(Dataset entries)
[Start of Attachment]

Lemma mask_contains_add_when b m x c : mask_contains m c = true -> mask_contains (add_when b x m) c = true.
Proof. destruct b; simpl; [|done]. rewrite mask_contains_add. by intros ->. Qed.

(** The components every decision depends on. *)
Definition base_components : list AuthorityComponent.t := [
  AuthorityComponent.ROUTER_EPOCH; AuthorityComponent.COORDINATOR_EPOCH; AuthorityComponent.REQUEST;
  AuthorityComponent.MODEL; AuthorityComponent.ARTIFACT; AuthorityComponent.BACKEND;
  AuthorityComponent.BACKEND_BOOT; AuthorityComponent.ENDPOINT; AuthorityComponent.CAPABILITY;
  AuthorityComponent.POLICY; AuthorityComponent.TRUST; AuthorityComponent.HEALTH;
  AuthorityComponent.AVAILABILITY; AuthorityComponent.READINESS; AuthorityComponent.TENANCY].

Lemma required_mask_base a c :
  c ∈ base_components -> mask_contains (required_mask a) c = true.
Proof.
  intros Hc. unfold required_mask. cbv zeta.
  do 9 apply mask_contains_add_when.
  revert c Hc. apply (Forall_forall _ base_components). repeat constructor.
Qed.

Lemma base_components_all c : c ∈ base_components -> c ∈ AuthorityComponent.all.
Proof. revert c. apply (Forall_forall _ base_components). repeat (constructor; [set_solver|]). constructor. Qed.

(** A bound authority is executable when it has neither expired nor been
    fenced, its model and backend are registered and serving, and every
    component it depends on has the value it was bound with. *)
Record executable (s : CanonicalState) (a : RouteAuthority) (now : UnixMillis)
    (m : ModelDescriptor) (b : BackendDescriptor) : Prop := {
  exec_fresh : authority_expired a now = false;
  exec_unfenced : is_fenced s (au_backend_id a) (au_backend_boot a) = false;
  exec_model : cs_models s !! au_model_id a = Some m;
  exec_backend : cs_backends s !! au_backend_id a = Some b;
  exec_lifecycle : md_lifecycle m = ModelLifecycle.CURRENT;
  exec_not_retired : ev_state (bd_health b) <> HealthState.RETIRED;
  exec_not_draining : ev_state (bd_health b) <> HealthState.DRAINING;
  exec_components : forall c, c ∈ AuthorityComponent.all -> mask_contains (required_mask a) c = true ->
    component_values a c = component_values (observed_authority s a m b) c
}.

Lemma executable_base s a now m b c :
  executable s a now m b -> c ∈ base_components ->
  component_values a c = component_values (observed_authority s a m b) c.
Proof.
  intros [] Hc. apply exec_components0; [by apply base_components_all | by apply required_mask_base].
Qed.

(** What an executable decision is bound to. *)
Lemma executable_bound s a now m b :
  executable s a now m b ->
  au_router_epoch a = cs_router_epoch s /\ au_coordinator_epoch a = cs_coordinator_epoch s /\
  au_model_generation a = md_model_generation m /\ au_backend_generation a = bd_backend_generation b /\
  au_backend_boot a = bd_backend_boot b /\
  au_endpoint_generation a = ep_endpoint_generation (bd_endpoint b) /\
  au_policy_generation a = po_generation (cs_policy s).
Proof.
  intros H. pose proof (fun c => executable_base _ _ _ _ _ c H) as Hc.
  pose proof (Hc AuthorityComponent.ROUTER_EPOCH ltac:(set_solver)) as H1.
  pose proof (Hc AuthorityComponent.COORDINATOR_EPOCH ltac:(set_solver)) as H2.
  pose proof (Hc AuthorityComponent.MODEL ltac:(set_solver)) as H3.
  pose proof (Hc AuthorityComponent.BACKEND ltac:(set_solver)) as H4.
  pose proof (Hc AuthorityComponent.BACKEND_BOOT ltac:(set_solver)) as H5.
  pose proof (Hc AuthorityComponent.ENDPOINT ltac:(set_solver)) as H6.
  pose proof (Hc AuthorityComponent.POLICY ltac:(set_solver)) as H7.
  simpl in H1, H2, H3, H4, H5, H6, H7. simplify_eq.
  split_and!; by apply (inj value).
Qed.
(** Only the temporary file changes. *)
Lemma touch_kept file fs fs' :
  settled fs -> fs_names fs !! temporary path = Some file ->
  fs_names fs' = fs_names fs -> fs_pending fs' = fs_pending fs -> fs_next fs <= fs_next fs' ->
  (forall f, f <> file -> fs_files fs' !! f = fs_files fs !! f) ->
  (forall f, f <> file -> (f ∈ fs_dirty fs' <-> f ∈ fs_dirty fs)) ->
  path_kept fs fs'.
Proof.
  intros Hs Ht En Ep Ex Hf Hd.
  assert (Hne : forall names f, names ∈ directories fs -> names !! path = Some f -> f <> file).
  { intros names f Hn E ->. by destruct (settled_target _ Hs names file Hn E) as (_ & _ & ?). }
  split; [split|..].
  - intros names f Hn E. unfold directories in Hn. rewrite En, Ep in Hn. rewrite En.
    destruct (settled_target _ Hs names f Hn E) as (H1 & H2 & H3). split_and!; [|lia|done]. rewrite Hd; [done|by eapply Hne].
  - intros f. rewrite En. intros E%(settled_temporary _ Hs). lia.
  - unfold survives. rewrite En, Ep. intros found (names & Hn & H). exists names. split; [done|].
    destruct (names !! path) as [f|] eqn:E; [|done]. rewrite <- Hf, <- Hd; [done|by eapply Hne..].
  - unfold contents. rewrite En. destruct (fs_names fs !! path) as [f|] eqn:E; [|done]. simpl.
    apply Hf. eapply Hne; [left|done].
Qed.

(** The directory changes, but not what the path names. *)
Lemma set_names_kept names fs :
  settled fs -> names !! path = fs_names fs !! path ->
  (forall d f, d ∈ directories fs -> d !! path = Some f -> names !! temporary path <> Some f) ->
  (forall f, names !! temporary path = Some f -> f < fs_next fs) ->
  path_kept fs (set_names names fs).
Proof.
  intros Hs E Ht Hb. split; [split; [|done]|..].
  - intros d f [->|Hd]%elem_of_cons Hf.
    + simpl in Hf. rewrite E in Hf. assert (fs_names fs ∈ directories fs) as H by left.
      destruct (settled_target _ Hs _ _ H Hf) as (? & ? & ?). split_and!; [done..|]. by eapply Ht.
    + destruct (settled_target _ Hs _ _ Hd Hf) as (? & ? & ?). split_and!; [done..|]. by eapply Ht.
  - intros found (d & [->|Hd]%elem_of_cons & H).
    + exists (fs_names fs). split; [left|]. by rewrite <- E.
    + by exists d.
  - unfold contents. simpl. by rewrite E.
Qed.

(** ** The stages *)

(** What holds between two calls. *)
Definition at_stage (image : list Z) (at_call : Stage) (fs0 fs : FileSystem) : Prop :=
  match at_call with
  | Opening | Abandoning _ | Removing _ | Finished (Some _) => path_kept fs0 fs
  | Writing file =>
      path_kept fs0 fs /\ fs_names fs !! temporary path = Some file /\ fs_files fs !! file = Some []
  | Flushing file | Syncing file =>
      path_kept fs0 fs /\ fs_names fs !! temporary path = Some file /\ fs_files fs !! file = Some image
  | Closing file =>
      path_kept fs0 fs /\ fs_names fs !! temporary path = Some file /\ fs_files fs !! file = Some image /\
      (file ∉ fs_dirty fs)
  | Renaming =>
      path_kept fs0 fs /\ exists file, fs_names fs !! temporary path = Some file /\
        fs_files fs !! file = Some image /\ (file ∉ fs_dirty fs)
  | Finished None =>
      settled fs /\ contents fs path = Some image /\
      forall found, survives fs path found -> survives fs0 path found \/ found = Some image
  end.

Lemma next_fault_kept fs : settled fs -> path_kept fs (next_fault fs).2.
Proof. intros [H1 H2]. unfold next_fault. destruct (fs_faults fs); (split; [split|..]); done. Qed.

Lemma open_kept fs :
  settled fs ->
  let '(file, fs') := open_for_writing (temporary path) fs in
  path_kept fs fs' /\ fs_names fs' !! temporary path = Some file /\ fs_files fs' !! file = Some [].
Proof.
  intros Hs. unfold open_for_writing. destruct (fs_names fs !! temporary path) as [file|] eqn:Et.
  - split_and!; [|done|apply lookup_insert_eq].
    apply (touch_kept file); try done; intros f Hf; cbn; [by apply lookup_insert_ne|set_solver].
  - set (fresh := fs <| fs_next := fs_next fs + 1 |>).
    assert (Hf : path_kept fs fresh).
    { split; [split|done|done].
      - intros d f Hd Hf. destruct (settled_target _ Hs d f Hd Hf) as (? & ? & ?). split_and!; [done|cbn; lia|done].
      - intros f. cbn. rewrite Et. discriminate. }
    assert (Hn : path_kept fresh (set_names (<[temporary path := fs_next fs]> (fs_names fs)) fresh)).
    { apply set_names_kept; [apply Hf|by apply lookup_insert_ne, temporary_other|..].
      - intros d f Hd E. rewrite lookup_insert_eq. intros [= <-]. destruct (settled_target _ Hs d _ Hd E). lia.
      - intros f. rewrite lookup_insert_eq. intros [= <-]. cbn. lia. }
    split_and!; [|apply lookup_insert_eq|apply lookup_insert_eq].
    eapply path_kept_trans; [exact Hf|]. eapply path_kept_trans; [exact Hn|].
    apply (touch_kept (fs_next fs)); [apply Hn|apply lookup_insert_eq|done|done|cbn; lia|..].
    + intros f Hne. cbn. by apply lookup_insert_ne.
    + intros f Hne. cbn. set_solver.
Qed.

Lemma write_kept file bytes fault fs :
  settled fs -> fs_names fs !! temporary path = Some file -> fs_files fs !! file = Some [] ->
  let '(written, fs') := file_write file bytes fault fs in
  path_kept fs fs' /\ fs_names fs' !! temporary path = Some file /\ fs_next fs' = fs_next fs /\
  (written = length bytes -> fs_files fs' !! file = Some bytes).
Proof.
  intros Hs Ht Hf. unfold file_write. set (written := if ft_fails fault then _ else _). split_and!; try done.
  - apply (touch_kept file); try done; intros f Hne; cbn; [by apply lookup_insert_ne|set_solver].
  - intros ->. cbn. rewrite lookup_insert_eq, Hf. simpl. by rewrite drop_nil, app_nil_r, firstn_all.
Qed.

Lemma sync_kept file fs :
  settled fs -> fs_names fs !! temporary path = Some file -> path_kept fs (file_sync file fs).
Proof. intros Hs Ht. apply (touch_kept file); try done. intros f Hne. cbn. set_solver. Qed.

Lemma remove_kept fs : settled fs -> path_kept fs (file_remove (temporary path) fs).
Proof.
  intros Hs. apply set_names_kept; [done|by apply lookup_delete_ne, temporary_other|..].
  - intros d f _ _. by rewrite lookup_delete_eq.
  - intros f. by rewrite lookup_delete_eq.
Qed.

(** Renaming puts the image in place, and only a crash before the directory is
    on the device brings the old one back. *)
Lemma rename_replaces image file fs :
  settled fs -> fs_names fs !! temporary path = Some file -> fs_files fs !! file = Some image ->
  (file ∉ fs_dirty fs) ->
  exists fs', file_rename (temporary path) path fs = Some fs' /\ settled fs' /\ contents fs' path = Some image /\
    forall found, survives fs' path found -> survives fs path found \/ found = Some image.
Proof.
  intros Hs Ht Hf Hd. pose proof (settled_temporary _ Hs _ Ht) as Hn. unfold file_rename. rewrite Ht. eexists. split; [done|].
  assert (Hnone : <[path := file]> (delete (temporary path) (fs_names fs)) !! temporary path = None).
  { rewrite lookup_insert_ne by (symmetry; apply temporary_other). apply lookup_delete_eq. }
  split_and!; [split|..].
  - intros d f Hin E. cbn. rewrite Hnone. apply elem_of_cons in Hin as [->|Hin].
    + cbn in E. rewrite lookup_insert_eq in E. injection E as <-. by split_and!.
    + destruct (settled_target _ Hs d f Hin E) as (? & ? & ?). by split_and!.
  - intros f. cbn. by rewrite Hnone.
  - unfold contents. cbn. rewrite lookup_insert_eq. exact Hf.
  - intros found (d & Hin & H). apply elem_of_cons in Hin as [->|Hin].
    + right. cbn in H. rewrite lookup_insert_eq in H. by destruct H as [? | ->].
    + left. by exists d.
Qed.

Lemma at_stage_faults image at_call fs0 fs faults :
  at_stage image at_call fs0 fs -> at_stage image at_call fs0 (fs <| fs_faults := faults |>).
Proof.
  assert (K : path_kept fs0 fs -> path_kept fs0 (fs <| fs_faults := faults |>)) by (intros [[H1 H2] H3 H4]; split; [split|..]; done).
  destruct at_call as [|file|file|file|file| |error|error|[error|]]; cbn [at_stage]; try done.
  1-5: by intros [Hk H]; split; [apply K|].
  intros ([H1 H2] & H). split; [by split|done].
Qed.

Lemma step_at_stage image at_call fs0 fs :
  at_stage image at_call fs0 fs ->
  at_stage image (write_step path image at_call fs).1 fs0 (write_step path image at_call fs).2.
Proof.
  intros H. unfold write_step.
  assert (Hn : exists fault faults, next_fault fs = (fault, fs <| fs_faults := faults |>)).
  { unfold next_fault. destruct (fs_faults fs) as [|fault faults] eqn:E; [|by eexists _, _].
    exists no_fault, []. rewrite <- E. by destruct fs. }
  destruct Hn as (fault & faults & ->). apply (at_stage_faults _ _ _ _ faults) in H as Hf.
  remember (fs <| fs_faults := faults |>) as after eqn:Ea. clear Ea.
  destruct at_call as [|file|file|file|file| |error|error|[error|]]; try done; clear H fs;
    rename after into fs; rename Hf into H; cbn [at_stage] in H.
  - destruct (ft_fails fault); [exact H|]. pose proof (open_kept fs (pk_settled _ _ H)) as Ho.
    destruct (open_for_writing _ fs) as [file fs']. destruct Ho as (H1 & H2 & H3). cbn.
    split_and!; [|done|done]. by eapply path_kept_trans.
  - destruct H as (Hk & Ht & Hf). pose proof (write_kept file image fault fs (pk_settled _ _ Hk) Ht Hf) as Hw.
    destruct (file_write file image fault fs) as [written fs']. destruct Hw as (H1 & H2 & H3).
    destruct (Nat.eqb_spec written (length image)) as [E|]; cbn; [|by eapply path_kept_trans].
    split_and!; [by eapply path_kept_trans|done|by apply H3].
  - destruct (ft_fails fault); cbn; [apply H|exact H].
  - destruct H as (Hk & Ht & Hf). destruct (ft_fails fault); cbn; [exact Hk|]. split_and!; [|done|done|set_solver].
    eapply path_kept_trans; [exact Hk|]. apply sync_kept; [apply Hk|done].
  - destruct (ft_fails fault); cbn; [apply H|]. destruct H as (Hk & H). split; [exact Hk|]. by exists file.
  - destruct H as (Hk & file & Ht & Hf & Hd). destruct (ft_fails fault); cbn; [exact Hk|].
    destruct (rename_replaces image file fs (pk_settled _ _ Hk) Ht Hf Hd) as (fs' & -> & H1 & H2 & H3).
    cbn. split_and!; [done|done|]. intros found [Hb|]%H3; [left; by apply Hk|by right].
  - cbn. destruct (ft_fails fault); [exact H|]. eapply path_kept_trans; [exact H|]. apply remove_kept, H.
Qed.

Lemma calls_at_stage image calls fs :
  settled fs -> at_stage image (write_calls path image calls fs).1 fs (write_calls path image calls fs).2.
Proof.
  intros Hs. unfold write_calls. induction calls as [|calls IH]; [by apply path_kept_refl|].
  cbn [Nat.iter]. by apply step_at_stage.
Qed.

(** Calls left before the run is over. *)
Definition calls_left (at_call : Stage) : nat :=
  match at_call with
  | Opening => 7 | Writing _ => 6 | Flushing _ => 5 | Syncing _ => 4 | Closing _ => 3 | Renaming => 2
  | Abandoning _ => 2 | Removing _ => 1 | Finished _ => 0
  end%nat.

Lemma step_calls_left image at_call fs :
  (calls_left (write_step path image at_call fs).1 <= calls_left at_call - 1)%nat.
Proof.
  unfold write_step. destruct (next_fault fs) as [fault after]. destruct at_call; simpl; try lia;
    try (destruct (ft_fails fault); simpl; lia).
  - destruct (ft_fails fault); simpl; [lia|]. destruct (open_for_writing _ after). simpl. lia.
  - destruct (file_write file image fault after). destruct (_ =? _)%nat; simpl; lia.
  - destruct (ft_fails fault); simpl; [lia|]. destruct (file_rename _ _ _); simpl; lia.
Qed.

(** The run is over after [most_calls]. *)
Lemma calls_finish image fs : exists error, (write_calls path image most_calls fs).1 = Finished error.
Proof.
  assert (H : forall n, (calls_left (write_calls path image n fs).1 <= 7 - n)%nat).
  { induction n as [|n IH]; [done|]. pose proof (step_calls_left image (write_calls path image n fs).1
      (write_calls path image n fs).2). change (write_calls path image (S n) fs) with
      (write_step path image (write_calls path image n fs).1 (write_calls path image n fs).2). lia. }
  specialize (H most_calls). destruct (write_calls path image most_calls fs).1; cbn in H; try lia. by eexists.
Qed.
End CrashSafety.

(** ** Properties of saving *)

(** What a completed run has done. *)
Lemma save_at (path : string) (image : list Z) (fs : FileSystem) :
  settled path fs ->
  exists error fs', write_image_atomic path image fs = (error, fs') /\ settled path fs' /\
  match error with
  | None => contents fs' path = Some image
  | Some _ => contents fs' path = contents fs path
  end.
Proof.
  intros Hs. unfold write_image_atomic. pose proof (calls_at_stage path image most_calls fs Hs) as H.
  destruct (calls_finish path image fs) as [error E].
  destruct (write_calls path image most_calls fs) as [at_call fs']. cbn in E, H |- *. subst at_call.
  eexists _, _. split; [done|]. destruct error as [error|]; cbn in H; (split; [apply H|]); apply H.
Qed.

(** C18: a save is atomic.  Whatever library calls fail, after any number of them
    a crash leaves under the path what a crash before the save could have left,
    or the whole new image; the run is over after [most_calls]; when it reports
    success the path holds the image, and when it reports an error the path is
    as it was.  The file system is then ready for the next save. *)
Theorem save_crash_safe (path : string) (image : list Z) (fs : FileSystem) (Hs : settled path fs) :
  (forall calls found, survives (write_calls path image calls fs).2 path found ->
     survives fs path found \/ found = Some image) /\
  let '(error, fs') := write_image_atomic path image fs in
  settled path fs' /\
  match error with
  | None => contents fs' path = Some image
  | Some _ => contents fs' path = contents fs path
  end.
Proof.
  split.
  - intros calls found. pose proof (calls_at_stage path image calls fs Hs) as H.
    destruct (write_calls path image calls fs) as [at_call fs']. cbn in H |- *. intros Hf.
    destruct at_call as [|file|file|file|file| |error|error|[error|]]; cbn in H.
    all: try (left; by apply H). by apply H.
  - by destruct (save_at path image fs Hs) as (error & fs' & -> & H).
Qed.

[End of Attachment]

Assigned task: Copy out the lines above exactly, beginning at the one that contains "exec_fresh : authority_expired" and ending at the one that contains "Lemma executable_base s".

Solution:
  exec_fresh : authority_expired a now = false;
  exec_unfenced : is_fenced s (au_backend_id a) (au_backend_boot a) = false;
  exec_model : cs_models s !! au_model_id a = Some m;
  exec_backend : cs_backends s !! au_backend_id a = Some b;
  exec_lifecycle : md_lifecycle m = ModelLifecycle.CURRENT;
  exec_not_retired : ev_state (bd_health b) <> HealthState.RETIRED;
  exec_not_draining : ev_state (bd_health b) <> HealthState.DRAINING;
  exec_components : forall c, c ∈ AuthorityComponent.all -> mask_contains (required_mask a) c = true ->
    component_values a c = component_values (observed_authority s a m b) c
}.

Lemma executable_base s a now m b c :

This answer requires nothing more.